妊娠中や授乳中の場合、お母さんにとって必要な薬でも、胎児や母乳を飲む赤ちゃんには投与される必要がないと考えると、胎児や赤ちゃんへの影響は副作用だけと言えます。一方、胎児や赤ちゃんへの影響を調べるためにお母さんに薬を投与するという研究を行うことは難しいため、ほとんどの薬で胎児や赤ちゃんへの副作用の有無や程度、頻度が調べられていません。
そこで、多くの薬の添付文書に「有益性投与=治療上の有益性が危険性を上回ると判断される場合のみ投与すること」という注意書きが書かれています。
しかし、胎児や赤ちゃんへの影響は、薬そのものの影響だけを考えればよいという訳ではありません。適切な治療によってお母さんの病状を安定させ、胎内環境や赤ちゃんが置かれている環境をより良い状態にすることは、最終的に胎児や赤ちゃんの安全を守るために必要なことです。

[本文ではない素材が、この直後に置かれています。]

(* ===== verification/RaftLogClaims.v ===== *)
(** What the Raft log guarantees: it is the list of entries that its operations
    describe, it survives a restart, and splicing follows the rule its
    documentation states except when nothing new is spliced. *)
From Stdlib Require Import Strings.Byte NArith Lia Sorting.Sorted.
From stdpp Require Import base list strings sorting.
From S2P Require Import Prelude BTreeMap KeyCode Engine KeyStore Memory Bincode RaftLog RaftLogSpec.

#[local] Opaque to_be.

(** * Runs *)

(** Calls on a log; [LReopen] drops it and opens its engine again. *)
Inductive LogCmd :=
| LAppend (t : N) (c : option bytes)
| LCommit (i : N)
| LGet (i : N)
| LHas (i t : N)
| LScan (range : Bound N * Bound N)
| LSplice (entries : list Entry)
| LGetTerm
| LSetTerm (t : N) (voted_for : option N)
| LLast
| LReopen (sync : bool).

Inductive LogReply :=
| LUnit
| LIndex (i : N)
| LEntry (e : option Entry)
| LBool (b : bool)
| LEntries (es : list (res Entry))
| LTerm (tv : N * option N)
| LEnds (last commit : N * N).

Section run.
Context {E : Type} `{Engine E}.
Context `{Bincode (N * option bytes), Bincode (N * N), Bincode (N * option N)}.

Definition reply {A} (f : A → LogReply) (m : M (Log E) A) (l : Log E) : res LogReply * Log E :=
  let '(r, l) := m l in (f <$> r, l).

Definition run_log (c : LogCmd) (l : Log E) : res LogReply * Log E :=
  match c with
  | LAppend t c => reply LIndex (append t c) l
  | LCommit i => reply LIndex (commit i) l
  | LGet i => reply LEntry (get i) l
  | LHas i t => reply LBool (has i t) l
  | LScan r => reply LEntries (scan r) l
  | LSplice es => reply LIndex (splice es) l
  | LGetTerm => reply LTerm get_term l
  | LSetTerm t v => reply (λ _, LUnit) (set_term t v) l
  | LLast => (Ok (LEnds (get_last_index l) (get_commit_index l)), l)
  | LReopen s =>
      match log_new (engine l) s with
      | Ok l' => (Ok LUnit, l')
      | Err x => (Err x, l)
      | Panic w => (Panic w, l)
      end
  end.

Fixpoint run_logs (cs : list LogCmd) (l : Log E) : list (res LogReply) * Log E :=
  match cs with
  | [] => ([], l)
  | c :: cs =>
      let '(r, l) := run_log c l in
      let '(rs, l) := run_logs cs l in (r :: rs, l)
  end.
End run.

Definition spec_log (c : LogCmd) (a : ALog) : res LogReply * ALog :=
  match c with
  | LAppend t c => (fmap (M:=res) LIndex (spec_append t c a).1, (spec_append t c a).2)
  | LCommit i => (fmap (M:=res) LIndex (spec_commit i a).1, (spec_commit i a).2)
  | LGet i => (Ok (LEntry (entry_at a i)), a)
  | LHas i t => (Ok (LBool (spec_has i t a)), a)
  | LScan r => (fmap (M:=res) (λ es, LEntries (List.map Ok es)) (spec_scan r a), a)
  | LSplice es => (fmap (M:=res) LIndex (spec_splice es a).1, (spec_splice es a).2)
  | LGetTerm => (Ok (LTerm (default (0, None) (a_vote a))), a)
  | LSetTerm t v =>
      (Ok LUnit, {| a_entries := a_entries a; a_commit := a_commit a; a_vote := Some (t, v) |})
  | LLast => (Ok (LEnds (a_length a, default 0 (fst <$> last (a_entries a)))
                        (default (0, 0) (a_commit a))), a)
  | LReopen _ => (Ok LUnit, a)
  end.

Fixpoint spec_logs (cs : list LogCmd) (a : ALog) : list (res LogReply) * ALog :=
  match cs with
  | [] => ([], a)
  | c :: cs =>
      let '(r, a) := spec_log c a in
      let '(rs, a) := spec_logs cs a in (r :: rs, a)
  end.
Definition send (dest : N) (m : Message) : MN unit := λ n,
  (Ok tt, push_tx {| from := id n; to := dest; msg_term := term n; message := m |} n).

Definition broadcast (m : Message) : MN unit :=
  ps ← asks (λ n, merge_sort N.le (elements (peers n)));
  for_each ps (λ p, send p m).

(** [maybe_apply_with]: [on_apply] gets each index and result, and threads what
    the closure captures. *)
Fixpoint apply_loop {A} (items : list (res Entry)) (on_apply : N → res bytes → A → MN A)
    (acc : A) : MN A :=
  match items with
  | [] => mret acc
  | item :: items =>
      entry ← lift item;
      result ← (λ n, match apply_entry entry (state n) with
                     | (Panic w, s) => (Panic w, with_state s n)
                     | (Err (EInternal m), s) => (Err (EInternal m), with_state s n)
                     | (r, s) => (Ok r, with_state s n)
                     end);
      acc ← on_apply (index entry) result acc;
      apply_loop items on_apply acc
  end.

Definition maybe_apply_with {A} (on_apply : N → res bytes → A → MN A) (acc : A) : MN A :=
  applied_index ← asks (λ n, get_applied_index (state n));
  commit_index ← asks (λ n, (get_commit_index (log n)).1);
  _ ← check (bool_decide (applied_index ≤ commit_index)) "Commit index below applied index";
  if decide (commit_index ≤ applied_index) then mret acc
  else
    first ← lift (add_u64 applied_index 1);
    items ← on_log (scan (Included first, Included commit_index));
    apply_loop items on_apply acc.
Lemma candidate_step_ok c msg n : role_ok n (RCandidate c) → to msg = id n →
  N.of_nat (base.size (peers n)) ≤ u8_max →
  post (candidate_step rand_timeout c msg) n (ends (Some msg) n (RCandidate c)).
Proof.
  intros Hok Hto Hsz. unfold candidate_step. apply post_asserts; [apply candidate_assert_safe|].
  intros n1 Hs. pose proof (role_ok_sends _ _ _ _ Hs Hok) as Hok1.
  pose proof Hs as (Hi & Hp & Ht & _).
  assert (∀ c' n', sends quiet_msg n1 n' → votes c' = votes c →
    ends (Some msg) n (RCandidate c) (RCandidate c') n') as Hstay.
  { intros c' n' Hs' Hvc. apply candidate_stays; [done|by transitivity n1|]. rewrite Hvc. auto. }
  assert (∀ r n', (∃ f', r = RFollower f' ∧ ends_follower (Some (id n1)) n1 f' n') →
    ends (Some msg) n (RCandidate c) r n') as Hfollow.
  { intros r n' (f' & -> & He). apply ends_of_follower. eapply ends_follower_quiet; [exact Hs|].
    cbn. by rewrite <-Hi. }
  assert (sends quiet_msg n1 n1) as Hrefl by reflexivity.
  case_decide; [by apply post_ret, Hstay|].
  case_decide.
  { eapply post_mono; [|exact Hfollow].
    apply (leave_term _ n1 (msg_term msg) (Some (id n1))); [exact Hok1|lia|by eapply candidate_new_term|].
    intros f1 n2 Hok2 Ht2 Hvf. eapply post_mono; [by apply follower_step_ok|]. rewrite Hvf. done. }
  assert (term n1 = msg_term msg) as Hsame by lia.
  destruct (message msg) as [ci ct rs|li lt rs|li lt|[]|bi bt es|rej li lt|rid req|rid resp] eqn:Em;
    try done.
  - eapply post_mono; [|exact Hfollow]. by apply candidate_follows.
  - by apply post_ret, Hstay.
  - assert (∀ x, x ∈ {[from msg]} ∪ votes c → x ∈ votes c ∨ voted (Some msg) n x) as Hvotes.
    { intros x [->%elem_of_singleton|]%elem_of_union; [right|by left].
      exists msg. repeat (split; [done|]). split; [congruence|]. done. }
    apply post_bind. eapply post_mono; [apply quorum_size_ok; by rewrite Hp|]. intros q n2 [-> ->].
    cbn [votes with_votes]. case_decide as Hq.
    + apply post_bind. eapply post_safe; [apply into_leader_safe|]. intros l n3 Hs3. apply post_ret.
      eapply candidate_wins; [done|exact Hs|exact Hs3|exact Hvotes|].
      rewrite <-Hp. etransitivity; [exact Hq|]. apply as_u8_le.
    + apply post_ret, candidate_stays; done.
  - by apply post_ret, Hstay.
  - eapply post_mono; [|exact Hfollow]. by apply candidate_follows.
  - apply post_bind. eapply post_safe; [by apply (abort_safe quiet_msg)|]. intros [] n2 Hs2.
    by apply post_ret, Hstay.
Qed.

薬の影響だけではなく、お母さんへの治療の有無による影響など、総合的な判断が欠かせません。実際、お母さんにとって必要なら使っても問題ない、あるいは使った方がよいと考えられる薬も少なくありません。
ただ、妊娠中は薬の投与時期によっても影響が異なるほか、より副作用の心配が少ない薬への変更が可能な場合もあります。個々のお薬については、主治医の先生と相談してみましょう。
授乳中の場合はどうでしょうか。
妊娠中に使えた薬は、授乳中に使っても問題ないと考えてよいでしょう。母乳に移行する薬は「投与中は授乳を避けさせること」という注意書きが書かれていますが、母乳中に移行してもその濃度が赤ちゃんにとって影響が出るほど高いものは多くありません。
一般的によく使われる薬は、「妊娠と薬情報センター」にも情報が記載されています。同センターのホームページ(https://www.ncchd.go.jp/kusuri/lactation/index.html)をチェックしても良いでしょう。
最後に、妊婦さんへのお知らせ
妊娠中の働く女性が、仕事によって新型コロナウイルス感染症に感染するおそれに関する心理的なストレスを受けることによって母体又は胎児の健康保持に影響がある場合に、該当する作業の制限や在宅勤務、休業などの措置が受けられるようになりました。この措置は、来年の1月末まで実施される予定です。
職場に申し出る際には、医師や助産師による「母性健康管理指導事項連絡カード」の記載が必要です。妊婦健診を受けている医療機関に相談してください。
Mimosa代表 杉山伸子
10年を超える産婦人科医としての臨床経験を通じて、女性がより健康で幸せな生活を送るためには、女性の健康リテラシーの向上が大切だと考えるようになりました。
その実現を目指し、女性の健康に関する情報提供・教育・相談を行う団体として、Mimosaを立ち上げました。
共に活動しているメンバーは、今までの職場で出逢った信頼できる女性医療のプロばかりです。